Pero, mira por dónde, el tiovivo se había detenido, mira por dónde, la piedra atada a la cuerda, el caballo, se había solidificado en forma de caballo y la piedra atada a la cuerda ahora colgaba inmóvil y por fin se conseguía distinguirla: era una piedra. Antonio ya no giraba arrastrado por la tormenta, Antonio estaba parado, había vuelto a ser Antonio y empezaba a ver el mundo de nuevo como antes.

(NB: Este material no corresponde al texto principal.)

(* ===== verification/Bios.v ===== *)
(** * The virtual machine (bios.c)

  The cores with their interrupts, halting, timers and the clock; the serial ports; and the interrupt
  controller (the PIC thread).  What the host answers (which signals and file descriptors are ready,
  what a read or a write of a FIFO returns, the time) is an argument of the operations, and an
  interrupt handler is a function [run] that the kernel supplies.  The first argument [c] of the CPU
  functions is the core that calls them. *)

From S2P Require Import Prelude Rlist Iface.

(** ** Data *)

Inductive Interrupt := ICI | ALARM | SERIAL_RX_READY | SERIAL_TX_READY.

#[export] Instance interrupt_eq_dec : EqDecision Interrupt.
Proof. solve_decision. Defined.

#[export] Instance interrupt_countable : Countable Interrupt.
Proof.
  refine (inj_countable'
    (fun i => match i with ICI => 0 | ALARM => 1 | SERIAL_RX_READY => 2 | SERIAL_TX_READY => 3 end)
    (fun n => match n with 0 => ICI | 1 => ALARM | 2 => SERIAL_RX_READY | _ => SERIAL_TX_READY end) _); by intros [].
Defined.

(** The interrupts by number, the order in which they are dispatched. *)
Definition interrupts : list Interrupt := [ICI; ALARM; SERIAL_RX_READY; SERIAL_TX_READY].

Definition MAX_CORES : nat := 32.
Definition MAX_TERMINALS : nat := 4.
Definition SERIAL_TIMEOUT : Z := 300.

(** The POSIX timer of a core, as it was set: the time to its expiry, zero when it is not armed, and the period. *)
Record timespec := mkTime { tv_sec : Z; tv_nsec : Z }.
Record itimerspec := mkItimer { it_value : timespec; it_interval : timespec }.
#[export] Instance timespec_eq_dec : EqDecision timespec.
Proof. solve_decision. Defined.

(** A timer that expires once. *)
Definition mkTimer (sec nsec : Z) : itimerspec := mkItimer (mkTime sec nsec) (mkTime 0 0).
Definition one_shot (t : itimerspec) : Prop := it_interval t = mkTime 0 0.

(** [masked] and [signal] are the blocking and the pending state of SIGUSR1 in the core's thread. *)
Record Core (H : Type) := mkCore {
  intvec : gmap Interrupt H;
  intpending : gset Interrupt;
  int_disabled : bool;
  halted : bool;
  timer : itimerspec;
  masked : bool;
  signal : bool;
  irq_count : Z;
  irq_raised : gmap Interrupt Z;
  irq_delivered : gmap Interrupt Z
}.
Arguments mkCore {H}.
Arguments intvec {H}.
Arguments intpending {H}.
Arguments int_disabled {H}.
Arguments halted {H}.
Arguments timer {H}.
Arguments masked {H}.
Arguments signal {H}.
Arguments irq_count {H}.
Arguments irq_raised {H}.
Arguments irq_delivered {H}.

Inductive io_direction := IODIR_RX | IODIR_TX.

#[export] Instance io_direction_eq_dec : EqDecision io_direction.
Proof. solve_decision. Defined.

Record io_device := mkDevice {
  iodir : io_direction;
  int_core : nat;
  ready : bool;
  last_int : Z
}.

Record terminal := mkTerminal { con : io_device; kbd : io_device }.

(** The nodes of the list of halted cores. *)
Inductive hnode := halted_list | halted_node (c : nat).

#[export] Instance hnode_eq_dec : EqDecision hnode.
Proof. solve_decision. Defined.

#[export] Instance hnode_countable : Countable hnode.
Proof.
  refine (inj_countable' (fun n => match n with halted_list => None | halted_node c => Some c end)
    (fun o => match o with None => halted_list | Some c => halted_node c end) _); by intros [].
Defined.

#[export] Instance halted_node_inj : Inj (=) (=) halted_node.
Proof. by intros c d [=]. Qed.

Record vm (H : Type) := mkVm {
  CORE : gmap nat (Core H);
  hring : rlheap hnode (option nat);
  TERM : gmap nat terminal;
  system_clock : Z;
  PIC_active : bool;
  PIC_loops : Z;
  PIC_usr1_queued : Z;
  PIC_usr1_drained : Z
}.
Arguments mkVm {H}.
Arguments CORE {H}.
Arguments hring {H}.
Arguments TERM {H}.
Arguments system_clock {H}.
Arguments PIC_active {H}.
Arguments PIC_loops {H}.
Arguments PIC_usr1_queued {H}.
Arguments PIC_usr1_drained {H}.

(** ** Operations *)

Section operations.
Context {H : Type}.
Implicit Types (v : vm H) (c : nat) (i : Interrupt).

Definition with_CORE m v : vm H :=
  mkVm m (hring v) (TERM v) (system_clock v) (PIC_active v) (PIC_loops v) (PIC_usr1_queued v) (PIC_usr1_drained v).
Definition with_hring h v : vm H :=
  mkVm (CORE v) h (TERM v) (system_clock v) (PIC_active v) (PIC_loops v) (PIC_usr1_queued v) (PIC_usr1_drained v).
Definition with_TERM t v : vm H :=
  mkVm (CORE v) (hring v) t (system_clock v) (PIC_active v) (PIC_loops v) (PIC_usr1_queued v) (PIC_usr1_drained v).
Definition with_clock z v : vm H :=
  mkVm (CORE v) (hring v) (TERM v) z (PIC_active v) (PIC_loops v) (PIC_usr1_queued v) (PIC_usr1_drained v).
Definition with_PIC a l q d v : vm H := mkVm (CORE v) (hring v) (TERM v) (system_clock v) a l q d.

Por la noche miraba en derredor. ¡Dios, Dios! ¿Qué es esa torre grande y negra que sobresale? La vieja torre que se le había quedado siempre hundida en el alma desde niño, pero, poco antes, en el torbellino, se había olvidado completamente de la terrible torre, la velocidad, el precipicio le habían hecho olvidar la existencia de la gran torre inexorable y negra. ¿Cómo había podido olvidar una cosa tan importante, la más importante de todas las cosas? Ahora estaba de nuevo allí, se erguía, terrible y misteriosa, como siempre; más aún, parecía bastante mayor y más cercana. Sí, el amor le había hecho olvidar completamente que existía la muerte. Tanta era la fuerza del amor, que durante casi dos años no había pensado -precisamente él, que siempre había tenido esa obsesión en la sangre- en ella ni siquiera una vez, parecía un cuento. Y ahora, de improviso, había vuelto a aparecer ante él, dominaba por sobre él, la casa, el barrio, la ciudad, el mundo con su sombra y avanzaba lentamente.

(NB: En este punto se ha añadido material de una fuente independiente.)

Definition place_fine c v p : Prop :=
  match p with
  | Booting => core_at c v false false false
  | AtStart g => g = 0 /\ core_at c v false false false
  | Boot l => left l <= syncs /\ core_at c v (off l) (off l) false
  | InSync g l => g + 1 + left l = syncs /\ core_at c v (off l) (off l) false
  | Halting l => left l <= syncs /\ off l = false /\ core_at c v true false false
  | Halted l => left l <= syncs /\ off l = false /\ core_at c v true false true
  | AtEnd g => g = syncs
  | AtStop g => g = 1
  | _ => True
  end.

Definition stopped p : bool := match p with Stopping | AtStop _ | Finished => true | _ => false end.
Definition pic_fine v (p : pic_place) : Prop :=
  match p with
  | PicAtStart g => g = 0
  | PicAtStop g => g = 1 /\ PIC_active v = false
  | PicDone => PIC_active v = false
  | _ => True
  end.

Record minv m : Prop := {
  mi_vm : vm_inv (hw m);
  mi_n : 0 < n;
  mi_len : length (threads m) = n;
  mi_cores : cpu_cores (hw m) = n;
  mi_ports : bios_serial_ports (hw m) = ports;
  mi_core : bar_ok (core_barrier m) (core_part <$> threads m);
  mi_sys : bar_ok (system_barrier m) (pic_part (pic m) :: (sys_part <$> threads m));
  mi_place c p : threads m !! c = Some p -> place_fine c (hw m) p;
  mi_active p : threads m !! 0 = Some p -> PIC_active (hw m) = negb (stopped p);
  mi_pic : pic_fine (hw m) (pic m)
}.

Lemma core_at_kept P c v v' (a b e : bool) : kept P v v' -> P c -> core_at c v a b e -> core_at c v' a b e.
Proof.
  intros K Hc (k & Hk & H1 & H2 & H3). destruct (kp_core _ _ _ K c k Hk) as (k' & Hk' & H). destruct (H Hc) as (? & ? & ?).
  exists k'. split; [done|]. split; [congruence|]. split; [congruence|]. auto.
Qed.

Lemma place_fine_kept P c v v' p : kept P v v' -> P c -> place_fine c v p -> place_fine c v' p.
Proof.
  intros K Hc. pose proof (fun a b e => core_at_kept P c v v' a b e K Hc) as Hk. destruct p; simpl; intuition auto.
Qed.

(** The core [c] goes to another place, as its barriers allow it. *)
Lemma minv_move m m' c p p' : minv m -> threads m !! c = Some p -> threads m' = <[c := p']> (threads m) -> pic m' = pic m ->
  vm_inv (hw m') -> kept (fun d => d <> c) (hw m) (hw m') ->
  bar_ok (core_barrier m') (<[c := core_part p']> (core_part <$> threads m)) ->
  bar_ok (system_barrier m') (<[S c := sys_part p']> (pic_part (pic m) :: (sys_part <$> threads m))) ->
  place_fine c (hw m') p' -> (c = 0 -> stopped p' = stopped p) -> minv m'.
Proof.
  intros [I1 I2 I3 I4 I5 I6 I7 I8 I9 I10] Hp Ht Hpic Hv Hk Hcb Hsb Hf Hst. split; try done.
  - by rewrite Ht, length_insert.
  - by rewrite (kp_cores _ _ _ Hk).
  - by rewrite (kp_ports _ _ _ Hk).
  - by rewrite Ht, list_fmap_insert.
  - by rewrite Ht, list_fmap_insert, Hpic.
  - intros d q Hd. rewrite Ht in Hd. apply list_lookup_insert_Some in Hd as [(<- & <- & _)|[Hne Hd]]; [done|].
    eapply place_fine_kept; [done|congruence|by apply I8].
  - intros q Hq. rewrite Ht in Hq. rewrite (kp_pic _ _ _ Hk).
    apply list_lookup_insert_Some in Hq as [(-> & <- & _)|[Hne Hq]]; [rewrite Hst by done|]; by apply I9.
  - rewrite Hpic. destruct (pic m); simpl in *; by rewrite ?(kp_pic _ _ _ Hk).
Qed.

(** A move that no barrier sees. *)
Lemma minv_local m m' c p p' : minv m -> threads m !! c = Some p -> threads m' = <[c := p']> (threads m) -> pic m' = pic m ->
  core_barrier m' = core_barrier m -> system_barrier m' = system_barrier m ->
  vm_inv (hw m') -> kept (fun d => d <> c) (hw m) (hw m') ->
  core_part p' = core_part p -> sys_part p' = sys_part p -> place_fine c (hw m') p' -> (c = 0 -> stopped p' = stopped p) -> minv m'.
Proof.
  intros I Hp Ht Hpic Hcb Hsb Hv Hk Hc Hs Hf Hst. eapply minv_move; try done.
  - rewrite Hcb, Hc, list_insert_id; [apply I|by rewrite list_lookup_fmap, Hp].
  - rewrite Hsb, Hs, list_insert_id; [apply I|].
    change ((sys_part <$> threads m) !! c = Some (sys_part p)). by rewrite list_lookup_fmap, Hp.
Qed.

(** *** The calls of the boot code *)

Lemma core_at_upd c f v v' (a b e a' b' e' : bool) : core_at c v a b e -> upd_core c f v = Ret v' ->
  (forall k, masked k = a -> int_disabled k = b -> (halted k = true -> e = true) ->
     masked (f k) = a' /\ int_disabled (f k) = b' /\ (halted (f k) = true -> e' = true)) ->
  kept (fun d => d <> c) v v' /\ core_at c v' a' b' e'.
Proof.
  intros (k & Hk & H1 & H2 & H3) E Hf. split; [by eapply kept_upd|].
  rewrite (upd_core_eq _ _ _ _ Hk) in E. injection E as <-. exists (f k). split; [apply lookup_insert_eq|by apply Hf].
Qed.

Lemma core_at_dispatch c ints v v' (a b e : bool) (P : nat -> Prop) v0 : kept P v0 v /\ core_at c v a b e -> dispatch_loop print_only ints c v = Ret v' ->
  kept P v0 v' /\ core_at c v' a b e.
Proof.
  intros [K A] E. split; [eapply kept_trans; [exact K|by eapply kept_dispatch]|].
  eapply (core_at_kept (fun _ => True)); [by eapply kept_dispatch|done|done].
Qed.

(** How a call on the interrupts of the caller changes them. *)
Lemma own_call c v v' (a b e : bool) r : core_at c v a b e -> vm_perform print_only r v = Ret v' ->
  match r with
  | VDisable d => d = c -> a = b -> kept (fun d => d <> c) v v' /\ core_at c v' true true e
  | VEnable d => d = c -> a = b -> kept (fun d => d <> c) v v' /\ core_at c v' false false e
  | VHaltMask d => d = c -> kept (fun d => d <> c) v v' /\ core_at c v' true b e
  | VHaltSleep d => d = c -> kept (fun d => d <> c) v v' /\ core_at c v' a b true
  | VHaltWake d => d = c -> kept (fun d => d <> c) v v' /\ core_at c v' false b false
  | VSignal d => kept (fun _ => True) v v'
  | _ => True
  end.
Proof.
  intros A E. pose proof A as (k & Hk & H1 & H2 & H3). destruct r as [d|d|d|d| | |d|d|d|d|d usec rest|d i h|ev|s got|s sent|s i d|d]; try done; cbn [vm_perform] in E.
  - intros ->. unfold cpu_core_halt_mask in E. rewrite Hk in E. cbn in E. apply bind_Ret in E as (_ & _ & E). by eapply core_at_upd.
  - intros ->. unfold cpu_core_halt_sleep in E. apply bind_Ret in E as (v1 & E1 & E). apply bind_Ret in E as (h & _ & E). injection E as <-.
    destruct (core_at_upd c _ v v1 a b e a b true A E1) as [K A1]; [done|]. split; [|exact A1].
    eapply kept_trans; [exact K|]. by apply kept_other.
  - intros ->. unfold cpu_core_halt_wake in E. rewrite Hk in E. cbn [deref] in E. rewrite ret_bind in E.
    apply bind_Ret in E as (u & Hh%c_assert_Ret & E). apply negb_true_iff in Hh. apply bind_Ret in E as (v1 & E1 & E).
    eapply core_at_dispatch; [|exact E]. rewrite (upd_core_eq _ _ _ _ Hk) in E1. split; [by eapply (kept_upd _ c (set_masked false)); rewrite ?(upd_core_eq _ _ _ _ Hk)|].
    injection E1 as <-. eexists. split; [apply lookup_insert_eq|]. split; [done|]. split; [done|]. simpl. congruence.
  - unfold sigusr1_handler in E. apply bind_Ret in E as (v1 & E1 & E). apply bind_Ret in E as (k1 & _ & E).
    eapply kept_trans; [by eapply kept_upd|]. destruct (int_disabled k1); [injection E as <-; apply kept_refl|by eapply kept_dispatch].
  - intros -> <-. unfold cpu_disable_interrupts in E. rewrite Hk in E. cbn [deref] in E. rewrite ret_bind in E. destruct (int_disabled k) eqn:Hd.
    + injection E as <-. split; [apply kept_refl|]. exists k. split; [done|]. split; [congruence|]. split; [done|done].
    + by eapply core_at_upd.
  - intros -> <-. unfold cpu_enable_interrupts in E. rewrite Hk in E. cbn [deref] in E. rewrite ret_bind in E. destruct (int_disabled k) eqn:Hd.
    + apply bind_Ret in E as (v1 & E1 & E). eapply core_at_dispatch; [|exact E]. by eapply core_at_upd.
    + injection E as <-. split; [apply kept_refl|]. exists k. split; [done|]. split; [congruence|]. split; [done|done].
Qed.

Pero, entretanto, ella, llevada por el sueño, inconsciente del daño que había hecho y haría, planeaba bajo los tejados, las claraboyas, las terrazas, las agujas de Milán, era algo joven, pequeñísimo y desnudo, era un tierno y blanco granito suspendido, polvillo de carne, o de alma tal vez, con un adorado e imposible sueño dentro. A través de la estratificación de calígines, el reverbero rojizo de los faroles aún encendidos la iluminaba dulcemente y la hacía resplandecer con piedad y misterio. Era su hora, sin que ella lo supiese había llegado para Laide la gran hora de la vida y mañana tal vez fuera todo como antes y volverían la maldad y la vergüenza, pero, entretanto, ella, por un instante, estaba allí por encima de todos, era la cosa más bella, preciosa e importante de la Tierra. Pero la ciudad dormía, las calles estaban desiertas, nadie, ni siquiera él, alzaría los ojos para mirarla.